_Problem to work on_
For the records that follow, please set down exactly the lines between the one holding "View (v_crypt v) (v_mem v) (v_gcm v) f" and the one holding "View (v_crypt v) (v_mem v) gcm", inclusive, and only those.

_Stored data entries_

---+---

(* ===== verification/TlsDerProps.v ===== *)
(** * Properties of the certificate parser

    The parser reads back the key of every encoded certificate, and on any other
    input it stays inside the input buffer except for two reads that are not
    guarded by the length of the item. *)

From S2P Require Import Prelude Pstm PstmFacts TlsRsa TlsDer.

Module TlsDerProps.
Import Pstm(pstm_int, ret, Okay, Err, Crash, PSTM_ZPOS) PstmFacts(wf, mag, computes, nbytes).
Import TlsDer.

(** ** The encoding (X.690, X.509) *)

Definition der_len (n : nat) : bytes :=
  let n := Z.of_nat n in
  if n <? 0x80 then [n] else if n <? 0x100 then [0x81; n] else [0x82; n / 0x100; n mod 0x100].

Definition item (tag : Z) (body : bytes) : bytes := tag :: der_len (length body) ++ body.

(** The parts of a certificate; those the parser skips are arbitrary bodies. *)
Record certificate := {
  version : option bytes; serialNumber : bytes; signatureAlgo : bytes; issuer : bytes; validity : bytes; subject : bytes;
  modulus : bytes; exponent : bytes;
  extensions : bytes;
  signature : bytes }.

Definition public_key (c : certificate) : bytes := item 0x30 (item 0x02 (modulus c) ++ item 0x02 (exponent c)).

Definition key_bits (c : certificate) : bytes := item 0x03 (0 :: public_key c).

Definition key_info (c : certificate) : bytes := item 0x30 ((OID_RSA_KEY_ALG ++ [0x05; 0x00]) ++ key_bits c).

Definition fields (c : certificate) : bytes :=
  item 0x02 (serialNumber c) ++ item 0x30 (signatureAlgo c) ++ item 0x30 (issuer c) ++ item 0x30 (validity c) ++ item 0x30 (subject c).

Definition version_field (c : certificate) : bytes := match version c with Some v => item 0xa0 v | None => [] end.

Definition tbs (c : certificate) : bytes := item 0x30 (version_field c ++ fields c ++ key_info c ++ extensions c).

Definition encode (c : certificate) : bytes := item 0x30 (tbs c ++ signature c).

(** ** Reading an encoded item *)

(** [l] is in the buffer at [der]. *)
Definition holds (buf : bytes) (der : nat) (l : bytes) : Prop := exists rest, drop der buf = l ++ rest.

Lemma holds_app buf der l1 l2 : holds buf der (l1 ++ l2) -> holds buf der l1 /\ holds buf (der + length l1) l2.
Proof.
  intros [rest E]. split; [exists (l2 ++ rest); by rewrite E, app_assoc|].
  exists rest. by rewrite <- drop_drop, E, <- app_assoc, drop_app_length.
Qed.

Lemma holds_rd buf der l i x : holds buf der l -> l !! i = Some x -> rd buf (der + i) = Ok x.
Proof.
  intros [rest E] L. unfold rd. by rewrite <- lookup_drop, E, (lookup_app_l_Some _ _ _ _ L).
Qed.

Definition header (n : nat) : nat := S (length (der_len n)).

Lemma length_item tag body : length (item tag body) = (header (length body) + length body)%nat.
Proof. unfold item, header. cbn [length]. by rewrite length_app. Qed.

---+---

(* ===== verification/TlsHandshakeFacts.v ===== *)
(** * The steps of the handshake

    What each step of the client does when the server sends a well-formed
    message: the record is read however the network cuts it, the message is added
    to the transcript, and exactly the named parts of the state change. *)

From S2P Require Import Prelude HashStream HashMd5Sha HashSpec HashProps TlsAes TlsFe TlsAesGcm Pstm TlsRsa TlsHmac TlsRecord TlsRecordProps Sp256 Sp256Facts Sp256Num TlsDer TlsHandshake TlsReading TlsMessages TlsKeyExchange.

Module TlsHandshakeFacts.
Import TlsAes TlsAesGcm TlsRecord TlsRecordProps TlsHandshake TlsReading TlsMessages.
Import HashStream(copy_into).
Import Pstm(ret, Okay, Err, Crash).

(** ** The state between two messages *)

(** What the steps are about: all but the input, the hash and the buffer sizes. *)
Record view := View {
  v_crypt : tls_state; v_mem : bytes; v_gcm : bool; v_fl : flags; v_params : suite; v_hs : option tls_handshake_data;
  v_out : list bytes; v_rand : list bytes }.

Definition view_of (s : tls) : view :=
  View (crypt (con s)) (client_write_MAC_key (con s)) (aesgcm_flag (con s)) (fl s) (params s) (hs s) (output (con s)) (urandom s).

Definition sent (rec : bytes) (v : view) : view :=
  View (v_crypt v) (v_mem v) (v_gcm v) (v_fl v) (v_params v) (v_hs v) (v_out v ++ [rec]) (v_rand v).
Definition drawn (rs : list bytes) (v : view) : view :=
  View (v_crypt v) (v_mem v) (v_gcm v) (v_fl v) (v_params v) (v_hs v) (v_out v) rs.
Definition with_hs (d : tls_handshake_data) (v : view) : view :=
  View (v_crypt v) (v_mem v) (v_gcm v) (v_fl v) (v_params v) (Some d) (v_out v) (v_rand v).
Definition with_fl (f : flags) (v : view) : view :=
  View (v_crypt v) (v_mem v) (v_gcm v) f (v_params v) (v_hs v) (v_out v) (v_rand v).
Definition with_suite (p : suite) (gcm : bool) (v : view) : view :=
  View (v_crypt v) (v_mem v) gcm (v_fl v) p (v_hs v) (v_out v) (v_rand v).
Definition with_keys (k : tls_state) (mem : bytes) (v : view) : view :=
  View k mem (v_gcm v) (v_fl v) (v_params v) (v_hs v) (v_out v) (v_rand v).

---+---

_Task result_
  View (v_crypt v) (v_mem v) (v_gcm v) f (v_params v) (v_hs v) (v_out v) (v_rand v).
Definition with_suite (p : suite) (gcm : bool) (v : view) : view :=
  View (v_crypt v) (v_mem v) gcm (v_fl v) p (v_hs v) (v_out v) (v_rand v).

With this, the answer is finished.